MATERIAL PROVIDED:
****************************************
(** Texts handed to [fs.appendFile] in a trace. *)
Definition appended (t : list event) : list string :=
  flat_map (fun ev => match ev with AppendFile text => [text] | _ => [] end) t.

End Todos.

(** ** Properties of the todo file *)

Module TodosFacts.
Import JsString JsStringFacts JsStringMore Regex RegexMore Eff Actions ActionsFacts Todos.

Definition notLineTerminator (c : ascii) : bool := negb (isLineTerminator c).

(** What the pattern reads from [s] after @action: - the word after the leading
    white space, and the rest of the line after the white space that
    follows the word. *)
Definition tailParse (s : string) : option (string * string) :=
  let s1 := snd (span isWhiteSpace s) in
  match fst (span isWordChar s1) with
  | EmptyString => None
  | w =>
      let s3 := snd (span isWhiteSpace (snd (span isWordChar s1))) in
      Some (w, fst (span notLineTerminator s3))
  end.

(** The scanner the pattern amounts to: the first place where
    "@action:" is followed by a word. *)
Fixpoint findAction (s : string) : option (string * string) :=
  match (if String.prefix "@action:" s then tailParse (substring 8 s) else None) with
  | Some r => Some r
  | None =>
      match s with
      | EmptyString => None
      | String _ s' => findAction s'
      end
  end.

Lemma run_seq r1 r2 st k : run (Seq r1 r2) st k = run r1 st (fun st' => run r2 st' k).
Proof. reflexivity. Qed.

Lemma run_group i r st k :
  run (Group i r) st k
  = run r st (fun st' => k (MState (prev st') (rest st') ((i, consumed st st') :: caps st'))).
Proof. reflexivity. Qed.

Lemma allb_append p a b : allb p (a +:+ b) = allb p a && allb p b.
Proof. induction a as [|c a IH]; cbn; [reflexivity | rewrite IH, andb_assoc; reflexivity]. Qed.

Lemma span_empty_stops p s : fst (span p s) = EmptyString -> stops p s = true.
Proof.
  destruct s as [|c s]; [reflexivity |]. cbn. destruct (p c); [discriminate | reflexivity].
Qed.

Lemma word_is_no_space c : isWhiteSpace c = true -> isWordChar c = false.
Proof. destruct c as [[] [] [] [] [] [] [] []]; vm_compute; congruence. Qed.

(** The last two parts of the pattern always match. *)
Lemma run_rest_of_line pv s cs :
  exists pv' r',
    run (Seq (Star true ws) (Group 2 (Star true dot))) (MState pv s cs) Some
    = Some (MState pv' r'
              ((2, fst (span notLineTerminator (snd (span isWhiteSpace s)))) :: cs)).
Proof.
  pose proof (span_append isWhiteSpace s) as Hs.
  pose proof (span_allb isWhiteSpace s) as Hsp.
  pose proof (span_stops isWhiteSpace s) as Hs3.
  set (sp := fst (span isWhiteSpace s)) in *.
  set (s3 := snd (span isWhiteSpace s)) in *.
  clearbody sp s3. subst s.
  pose proof (span_append notLineTerminator s3) as Hs3'.
  pose proof (span_allb notLineTerminator s3) as Hd.
  pose proof (span_stops notLineTerminator s3) as Hs4.
  set (d := fst (span notLineTerminator s3)) in *.
  set (s4 := snd (span notLineTerminator s3)) in *.
  clearbody d s4. subst s3.
  rewrite run_seq. unfold ws, dot. fold notLineTerminator.
  rewrite run_star_class by assumption.
  eexists _, _. apply backtrack_longest.
  rewrite run_group.
  rewrite run_star_class by assumption.
  apply backtrack_longest. cbn [prev rest caps].
  rewrite consumed_append. reflexivity.
Qed.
****************************************
Restate each of the records exactly, leaving nothing out.

ANSWER SECTION:
(** Texts handed to [fs.appendFile] in a trace. *)
Definition appended (t : list event) : list string :=
  flat_map (fun ev => match ev with AppendFile text => [text] | _ => [] end) t.

End Todos.

(** ** Properties of the todo file *)

Module TodosFacts.
Import JsString JsStringFacts JsStringMore Regex RegexMore Eff Actions ActionsFacts Todos.

Definition notLineTerminator (c : ascii) : bool := negb (isLineTerminator c).

(** What the pattern reads from [s] after @action: - the word after the leading
    white space, and the rest of the line after the white space that
    follows the word. *)
Definition tailParse (s : string) : option (string * string) :=
  let s1 := snd (span isWhiteSpace s) in
  match fst (span isWordChar s1) with
  | EmptyString => None
  | w =>
      let s3 := snd (span isWhiteSpace (snd (span isWordChar s1))) in
      Some (w, fst (span notLineTerminator s3))
  end.

(** The scanner the pattern amounts to: the first place where
    "@action:" is followed by a word. *)
Fixpoint findAction (s : string) : option (string * string) :=
  match (if String.prefix "@action:" s then tailParse (substring 8 s) else None) with
  | Some r => Some r
  | None =>
      match s with
      | EmptyString => None
      | String _ s' => findAction s'
      end
  end.

Lemma run_seq r1 r2 st k : run (Seq r1 r2) st k = run r1 st (fun st' => run r2 st' k).
Proof. reflexivity. Qed.

Lemma run_group i r st k :
  run (Group i r) st k
  = run r st (fun st' => k (MState (prev st') (rest st') ((i, consumed st st') :: caps st'))).
Proof. reflexivity. Qed.

Lemma allb_append p a b : allb p (a +:+ b) = allb p a && allb p b.
Proof. induction a as [|c a IH]; cbn; [reflexivity | rewrite IH, andb_assoc; reflexivity]. Qed.

Lemma span_empty_stops p s : fst (span p s) = EmptyString -> stops p s = true.
Proof.
  destruct s as [|c s]; [reflexivity |]. cbn. destruct (p c); [discriminate | reflexivity].
Qed.

Lemma word_is_no_space c : isWhiteSpace c = true -> isWordChar c = false.
Proof. destruct c as [[] [] [] [] [] [] [] []]; vm_compute; congruence. Qed.

(** The last two parts of the pattern always match. *)
Lemma run_rest_of_line pv s cs :
  exists pv' r',
    run (Seq (Star true ws) (Group 2 (Star true dot))) (MState pv s cs) Some
    = Some (MState pv' r'
              ((2, fst (span notLineTerminator (snd (span isWhiteSpace s)))) :: cs)).
Proof.
  pose proof (span_append isWhiteSpace s) as Hs.
  pose proof (span_allb isWhiteSpace s) as Hsp.
  pose proof (span_stops isWhiteSpace s) as Hs3.
  set (sp := fst (span isWhiteSpace s)) in *.
  set (s3 := snd (span isWhiteSpace s)) in *.
  clearbody sp s3. subst s.
  pose proof (span_append notLineTerminator s3) as Hs3'.
  pose proof (span_allb notLineTerminator s3) as Hd.
  pose proof (span_stops notLineTerminator s3) as Hs4.
  set (d := fst (span notLineTerminator s3)) in *.
  set (s4 := snd (span notLineTerminator s3)) in *.
  clearbody d s4. subst s3.
  rewrite run_seq. unfold ws, dot. fold notLineTerminator.
  rewrite run_star_class by assumption.
  eexists _, _. apply backtrack_longest.
  rewrite run_group.
  rewrite run_star_class by assumption.
  apply backtrack_longest. cbn [prev rest caps].
  rewrite consumed_append. reflexivity.
Qed.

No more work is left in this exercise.